Die Politik hat den Blick aufs Ganze verloren
Für Cornelia Meier ist klar: «Diese Versorgungsengpässe sind nicht von gestern auf heute entstanden. Meines Erachtens ist den Politikerinnen und Politikern der Blick aufs Ganze abhandengekommen.» Noch nie sei in Bundesbern betreffend Gesundheitswesen so viel legiferiert und debattiert worden.

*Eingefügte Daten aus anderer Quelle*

Definition lease_key_wf (s : St) : Prop :=
  kv_wf s ∧ open_key s lease_key ∧
  (∀ n, kv_at s lease_key = Some n →
    n.(kv_dir) = false ∧ ∀ e, n.(kv_expires) = Some e → (e - kv_now s < 2 ^ 62)%Z) ∧
  inv s.

#[export] Instance etcdLeaseView : LeaseView St etcdLease := {|
  lease_now := kv_now;
  lease_clock := kv_clock;
  lease_at s := record_of <$> kv_at s lease_key;
  lease_wf := lease_key_wf;
  handle_of_lease l := l.(el_key) = key_of lease_key ∧ (l.(el_idx) ≠ 0)%Z;
  owner_ok m := ∀ v, json_ok (mkLeaseMetadata m v);
  period_ok := whole_seconds |}.

Lemma lease_key_good : Forall good_elem lease_key.
Proof.
  apply Forall_app_2; [done|]. repeat constructor; try done. all: apply name_good.
Qed.

Lemma lease_key_ne : lease_key ≠ [].
Proof. unfold lease_key. by destruct (path_elems keyPrefix). Qed.

Lemma leasePath_key : leasePath name = key_of lease_key.
Proof.
  unfold leasePath, lease_key. rewrite path_join_key; [|done|].
  - cbn [fmap list_fmap concat]. by rewrite (path_elems_good name).
  - cbn [fmap list_fmap concat]. rewrite (path_elems_good name) by done. apply lease_key_good.
Qed.

Lemma serialize_ok m v : json_ok (mkLeaseMetadata m v) → ∃ b, serializeLeaseMetadata m v = Ok b ∧ lease_meta b = mkLeaseMetadata m v.
Proof.
  intros Hm. destruct (json_roundtrip (mkLeaseMetadata m v) Hm) as (b & Hb & Hu). exists b.
  unfold serializeLeaseMetadata, lease_meta. by rewrite Hb, Hu.
Qed.

Lemma expiration_whole now p : whole_seconds p → expiration now p = Some (now + p)%Z.
Proof.
  intros [[H1 H2] Hm]. unfold expiration. rewrite bool_decide_eq_false_2 by (unfold second in *; lia).
  f_equal. pose proof (Z.div_mod p second ltac:(unfold second; lia)). lia.
Qed.

Lemma node_describes now n nd :
  node_for now lease_key n nd → (0 < n.(kv_index))%Z → describes (record_of n) (leaseFromResponse nd).
Proof.
  intros (Hk & _ & Hv & Hi & _) H0. unfold describes, handle_of_lease, record_of. cbn.
  rewrite Hk, Hv, Hi. split_and!; try done. lia.
Qed.

(** What the code does with a [Set] on the lease's key that succeeds. *)
Lemma set_grants s m v p o :
  lease_key_wf s → json_ok (mkLeaseMetadata m v) → whole_seconds p → o.(so_TTL) = p → set_check o (kv_at s lease_key) = None →
  ∃ b nd, serializeLeaseMetadata m v = Ok b ∧ (kSet (key_of lease_key) b o s).2 = Ok nd ∧
    granted s m v p (kSet (key_of lease_key) b o s).1 (leaseFromResponse nd).
Proof.
  intros (Hkv & Hopen & Hfile & Hinv) Hm Hp Ho Hc. destruct (serialize_ok m v Hm) as (b & Hb & Hmeta). exists b.
  destruct (kSet_done s lease_key b o Hkv lease_key_ne lease_key_good Hopen Hc) as (idx & nd & Hr & Hnd & Hw).
  { right. rewrite Ho. apply Hp. }
  exists nd. split_and!; [done|done|]. pose proof Hw as (Hkv' & En & Hi & Hat & _ & Hopen').
  rewrite Ho, expiration_whole in Hat, Hnd by done. cbn in Hi.
  pose proof (kv_indexed _ _ _ Hkv' Hat eq_refl) as Hpos. cbn in Hpos.
  pose proof (node_describes _ _ _ Hnd (proj1 Hpos)) as Hd.
  exists idx. unfold record_of in Hd. cbn in Hd. rewrite Hmeta in Hd. split; [|exact Hd].
  split_and!; cbn; [|done|lia|lia|].
  - split_and!; [done|done| |by eapply (inv_wrote s _ _ Hkv Hinv); [|exact Hw]]. rewrite Hat. intros n [= <-]. split; [done|]. cbn. intros e [= <-].
    rewrite En. destruct Hp. lia.
  - rewrite Hat. unfold record_of. cbn. by rewrite Hmeta.
Qed.

Lemma same_untouched s s' : lease_key_wf s → same_keys s s' → untouched s s'.
Proof.
  intros (Hkv & Hopen & Hfile & Hinv) Hs. pose proof Hs as (Hkv' & En & Hc & Hat). split_and!; cbn; [|done|lia|by rewrite Hat].
  split_and!; [done| | |exact (inv_same s s' Hkv Hinv Hs)].
  - intros l n Hl Hne. rewrite Hat. by apply Hopen.
  - intros n. rewrite Hat, En. apply Hfile.
Qed.

Lemma set_refused s b o c :
  lease_key_wf s → set_check o (kv_at s lease_key) = Some c →
  (kSet (key_of lease_key) b o s).2 = Err (EtcdError c) ∧ untouched s (kSet (key_of lease_key) b o s).1.
Proof.
  intros Hwf Hc. destruct (kSet_refused s lease_key b o c (proj1 Hwf) lease_key_ne lease_key_good (proj1 (proj2 Hwf)) Hc) as [Hr Hs].
  split; [done|]. by apply same_untouched.
Qed.

(** The conditions of the code's requests, in terms of the lease. *)
Lemma cas_check s idx ttl :
  lease_key_wf s → idx ≠ 0%Z → current s idx ↔ set_check (mkSetOptions "" idx PrevIgnore ttl) (kv_at s lease_key) = None.
Proof.
  intros (_ & _ & Hf & _) Hi. unfold current. cbn. destruct (kv_at s lease_key) as [n|] eqn:Hn; cbn.
  - destruct (Hf n eq_refl) as [-> _]. unfold conditions. cbn. rewrite (bool_decide_eq_false_2 (idx = 0%Z)) by done.
    rewrite (bool_decide_eq_false_2 (PrevIgnore = PrevNoExist)) by done.
    rewrite andb_true_r. cbn. case_bool_decide as H; split; try done.
    + intros _. eexists. split; [done|]. done.
    + intros (r & [= <-] & ?). done.
  - rewrite (bool_decide_eq_true_2 (idx ≠ 0%Z)) by done. rewrite orb_true_r. cbn. split; [|done]. intros (r & ? & _). done.
Qed.

Lemma delete_cas_check s idx :
  lease_key_wf s → idx ≠ 0%Z → current s idx ↔ delete_check (mkDeleteOptions "" idx false) (kv_at s lease_key) = None.
Proof.
  intros (_ & _ & Hf & _) Hi. unfold current. cbn. destruct (kv_at s lease_key) as [n|] eqn:Hn; cbn.
  - destruct (Hf n eq_refl) as [-> _]. unfold conditions. cbn. rewrite (bool_decide_eq_false_2 (idx = 0%Z)) by done.
    rewrite andb_true_r. cbn. case_bool_decide as H; split; try done.
    + intros _. eexists. split; [done|]. done.
    + intros (r & [= <-] & ?). done.
  - split; [|done]. intros (r & ? & _). done.
Qed.

Lemma create_check s ttl :
  set_check (mkSetOptions "" 0 PrevNoExist ttl) (kv_at s lease_key) =
  match kv_at s lease_key with None => None | Some _ => Some ErrorCodeNodeExist end.
Proof. by destruct (kv_at s lease_key). Qed.

Lemma lease_at_None s : lease_at s = None ↔ kv_at s lease_key = None.
Proof. cbn. by rewrite fmap_None. Qed.

Lemma TTLDuration_held s n nd e :
  lease_key_wf s → kv_at s lease_key = Some n → node_for (kv_now s) lease_key n nd →
  (0 ≤ TTLDuration nd)%Z ∧ (n.(kv_expires) = Some e → e ≤ kv_now s + TTLDuration nd)%Z.
Proof.
  intros (_ & _ & Hf & _) Hn (_ & _ & _ & _ & Ht). unfold ttl_rounded, TTLDuration in *.
  destruct (Hf n Hn) as [_ Hb]. destruct (kv_expires n) as [e'|].
  - specialize (Hb e' eq_refl). unfold second in *. rewrite int64_wrap_small by lia. split; [lia|].
    intros [= <-]. lia.
  - rewrite Ht. split; [by vm_compute|done].
Qed.

Lemma etcd_GetLease_held s n :
  lease_key_wf s → kv_at s lease_key = Some n →
  ∃ l, elm_GetLease name s = Ok (Some l) ∧ describes (record_of n) l ∧ (0 ≤ TimeRemaining l)%Z ∧
    ∀ e, (record_of n).(lr_expires) = Some e → (e ≤ kv_now s + TimeRemaining l)%Z.
Proof.
  intros Hwf Hn. destruct (kGet_present s lease_key no_get_options n (proj1 Hwf) Hn) as (nd & Hg & Hnd & _).
  exists (leaseFromResponse nd). unfold elm_GetLease. rewrite leasePath_key, Hg.
  pose proof (kv_indexed _ _ _ (proj1 Hwf) Hn (proj1 (proj1 (proj2 (proj2 Hwf)) n Hn))) as [Hi _].
  split_and!; [done|by eapply node_describes|by apply (TTLDuration_held s n nd 0)|].
  intros e He. by apply (TTLDuration_held s n nd e).
Qed.

Lemma etcd_Acquire_laws s m v p :
  lease_key_wf s →
  (lease_at s = None → json_ok (mkLeaseMetadata m v) → whole_seconds p →
   ∃ l, (elm_AcquireLease name m v p s).2 = Ok (Some l) ∧ granted s m v p (elm_AcquireLease name m v p s).1 l) ∧
  (lease_at s ≠ None →
   (∀ l, (elm_AcquireLease name m v p s).2 ≠ Ok (Some l)) ∧ untouched s (elm_AcquireLease name m v p s).1).
Proof.
  intros Hwf. unfold elm_AcquireLease. rewrite lease_at_None, leasePath_key. split.
  - intros Hn Hm Hp. pose proof (create_check s p) as Hc. rewrite Hn in Hc.
    destruct (set_grants s m v p (mkSetOptions "" 0 PrevNoExist p)) as (b & nd & Hb & Hr & Hg); try done; [by rewrite Hn|].
    rewrite Hb. destruct (kSet _ _ _ _) as [s' r]. cbn in Hr, Hg. subst r. eauto.
  - intros Hn. destruct (serializeLeaseMetadata m v) as [b|e]; [|by split; [done|apply untouched_refl]].
    pose proof (create_check s p) as Hc. destruct (kv_at s lease_key) as [n|] eqn:Hat; [|done].
    rewrite <- Hat in Hc. destruct (set_refused s b _ _ Hwf Hc) as [Hr Hu].
    destruct (kSet _ _ _ _) as [s' r]. cbn in Hr, Hu. subst r. done.
Qed.

Lemma etcd_Steal_laws s m v p idx :
  lease_key_wf s → idx ≠ 0%Z →
  (current s idx → json_ok (mkLeaseMetadata m v) → whole_seconds p →
   ∃ l, (elm_StealLease name m v p idx s).2 = Ok (Some l) ∧ granted s m v p (elm_StealLease name m v p idx s).1 l) ∧
  (¬ current s idx →
   (∀ l, (elm_StealLease name m v p idx s).2 ≠ Ok (Some l)) ∧ untouched s (elm_StealLease name m v p idx s).1).
Proof.
  intros Hwf Hi. unfold elm_StealLease. rewrite leasePath_key, (cas_check s idx p) by done. split.
  - intros Hc Hm Hp. destruct (set_grants s m v p (mkSetOptions "" idx PrevIgnore p)) as (b & nd & Hb & Hr & Hg); try done.
    rewrite Hb. destruct (kSet _ _ _ _) as [s' r]. cbn in Hr, Hg. subst r. eauto.
  - intros Hc. destruct (serializeLeaseMetadata m v) as [b|e]; [|by split; [done|apply untouched_refl]].
    destruct (set_check _ _) as [c|] eqn:E; [|done]. destruct (set_refused s b _ _ Hwf E) as [Hr Hu].
    destruct (kSet _ _ _ _) as [s' r]. cbn in Hr, Hu. subst r. split; [|done]. intros l. by destruct (isEtcdError _ _).
Qed.

Lemma etcd_Renew_laws s l p :
  lease_key_wf s → handle_of_lease l →
  (current s (Index l) → json_ok (mkLeaseMetadata (MachineID l) (Version l)) → whole_seconds p →
   ∃ l', (el_Renew l p s).2 = Ok l' ∧ granted s (MachineID l) (Version l) p (el_Renew l p s).1 l') ∧
  (¬ current s (Index l) → (∀ l', (el_Renew l p s).2 ≠ Ok l') ∧ untouched s (el_Renew l p s).1).
Proof.
  intros Hwf [Hk Hi]. cbn in *. unfold el_Renew. rewrite Hk, (cas_check s _ p) by done. split.
  - intros Hc Hm Hp.
    destruct (set_grants s (lm_MachineID (el_meta l)) (lm_Version (el_meta l)) p (mkSetOptions "" (el_idx l) PrevIgnore p))
      as (b & nd & Hb & Hr & Hg); try done.
    rewrite Hb. destruct (kSet _ _ _ _) as [s' r]. cbn in Hr, Hg. subst r. eauto.
  - intros Hc. destruct (set_check _ _) as [c|] eqn:E; [|done].
    set (b := match serializeLeaseMetadata _ _ with Ok val => val | Err _ => "" end).
    destruct (set_refused s b _ _ Hwf E) as [Hr Hu].
    destruct (kSet _ _ _ _) as [s' r]. cbn in Hr, Hu. by subst r.
Qed.

Lemma etcd_Release_laws s l :
  lease_key_wf s → handle_of_lease l →
  (current s (Index l) → (el_Release l s).2 = Ok tt ∧ lease_key_wf (el_Release l s).1 ∧
     kv_now (el_Release l s).1 = kv_now s ∧ (kv_clock s ≤ kv_clock (el_Release l s).1)%Z ∧
     lease_at (el_Release l s).1 = None) ∧
  (¬ current s (Index l) → untouched s (el_Release l s).1).
Proof.
  intros Hwf [Hk Hi]. cbn [Index etcdLeaseManager] in *. unfold el_Release. rewrite Hk, delete_cas_check by done. split.
  - intros Hc. destruct (kDelete_done s lease_key _ (proj1 Hwf) lease_key_ne lease_key_good (proj1 (proj2 Hwf)) Hc) as [Hr Hd].
    destruct (kDelete _ _ _) as [s' r]. cbn in Hr, Hd. pose proof Hd as (Hkv' & En & Hcl & Hat). destruct r; [|done]. cbn [fst snd].
    assert (kv_at s' lease_key = None) as Hno by (by rewrite Hat, decide_True).
    split_and!; [done| |done|done|by apply lease_at_None]. split_and!; [done| |by rewrite Hno|exact (inv_deleted s s' (proj1 Hwf) (proj2 (proj2 (proj2 Hwf))) Hd)].
    intros l' n Hl Hne. rewrite Hat. case_decide; [done|]. by apply Hwf.
  - intros Hc. destruct (delete_check _ _) as [c|] eqn:E; [|done].
    destruct (kDelete_refused s lease_key _ c (proj1 Hwf) lease_key_ne lease_key_good (proj1 (proj2 Hwf)) E) as [_ Hs].
    destruct (kDelete _ _ _) as [s' r]. by apply same_untouched.
Qed.

#[export] Instance etcdLeaseLaws : LeaseLaws etcdLeaseManager etcdLeaseView name.
Proof.
  assert (∀ s n, lease_key_wf s → kv_at s lease_key = Some n → (0 < kv_index n ≤ kv_clock s)%Z) as Hidx.
  { intros s n (Hkv & _ & Hf & _) Hn. apply (kv_indexed s lease_key n Hkv Hn). by apply Hf. }
  assert (∀ s idx, lease_key_wf s → current s idx → idx ≠ 0%Z) as Hpos.
  { intros s idx Hwf (r & Hr & <-). cbn in Hr. apply fmap_Some in Hr as (n & Hn & ->).
    apply Hidx in Hn; [cbn; lia|done]. }
  split; cbn [lease_wf lease_now lease_clock etcdLeaseView owner_ok period_ok].
  - intros s r e Hwf Hr He. cbn in Hr. apply fmap_Some in Hr as (n & Hn & ->). by eapply kv_live; [apply Hwf|..].
  - intros s r Hwf Hr. cbn in Hr. apply fmap_Some in Hr as (n & Hn & ->). by apply Hidx.
  - intros p [? _]. unfold second in *. lia.
  - intros s Hwf Hn%lease_at_None. cbn. unfold elm_GetLease.
    by rewrite leasePath_key, (kGet_missing s lease_key _ (proj1 Hwf) lease_key_good (proj1 (proj2 Hwf)) Hn).
  - intros s r Hwf Hr. cbn in Hr. apply fmap_Some in Hr as (n & Hn & ->). by apply etcd_GetLease_held.
  - intros s m v p Hwf Hn Hm Hp. by apply etcd_Acquire_laws.
  - intros s m v p Hwf Hn. by apply etcd_Acquire_laws.
  - intros s m v p idx Hwf Hc Hm Hp. apply etcd_Steal_laws; eauto.
  - intros s m v p idx Hwf Hi Hc. by apply etcd_Steal_laws.
  - intros s l p Hwf Hh Hc Hm Hp. by apply etcd_Renew_laws.
  - intros s l p Hwf Hh Hc. by apply etcd_Renew_laws.
  - intros s l Hwf Hh Hc. by apply etcd_Release_laws.
  - intros s l Hwf Hh Hc. by apply etcd_Release_laws.
Qed.

End etcd_lease.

Dennoch würden die wichtigsten Instrumente zu sinnvollen Anpassungen nicht angepackt: Die rasche Einführung des neuen Tarifs TARDOC und die einheitliche Finanzierung von ambulanten und stationären Leistungen (EFAS). Mit den aktuell diskutierten Kostendämpfungsmassnahmen riskiere man stattdessen bei einer überalterten und müden Ärzteschaft zusätzliche Versorgungsengpässe hervorzurufen, nicht zuletzt durch vorzeitige Pensionierungen, erklärt Cornelia Meier. «Wir Ärztinnen und Ärzte müssen uns auf immer neue Vorgaben und administrative Hürden einlassen. Die Zeit mit den Patientinnen und Patienten wird hingegen kürzer. Müde sind viele auch hinsichtlich der aussichtslosen Suche nach einem Nachfolger.»

Kurzsichtige Kostendämpfungstaktik
Politikerinnen und Politiker sind sich oft nicht bewusst, dass sowohl die Grundversorgung als auch die Versorgung in einigen weiteren Fachbereichen künftig nicht mehr überall gewährleistet ist. Angesichts der aktuellen Situation sind aber politische Lösungen gefragt – nicht nur in Sachen TARDOC und EFAS: «Wir werden nicht um Ausbildungsoffensiven herumkommen», glaubt Cornelia Meier. «Gleichzeitig werden die Gemeindebehörden in Gegenden ohne Hausarztpraxen junge Ärztinnen und Ärzte bei der Praxisgründung unterstützen oder ein attraktives Umfeld für sie schaffen müssen. Jedenfalls solange die Politik mit einer wahlwirksamen, aber kurzsichtigen Kostendämpfungstaktik das Gesundheitswesen demontiert.»

Bildlegende

Jahrelang hat die Schweiz die Ausbildung von genügend Ärzten vernachlässigt. Jetzt drohen Versorgungsengpässe.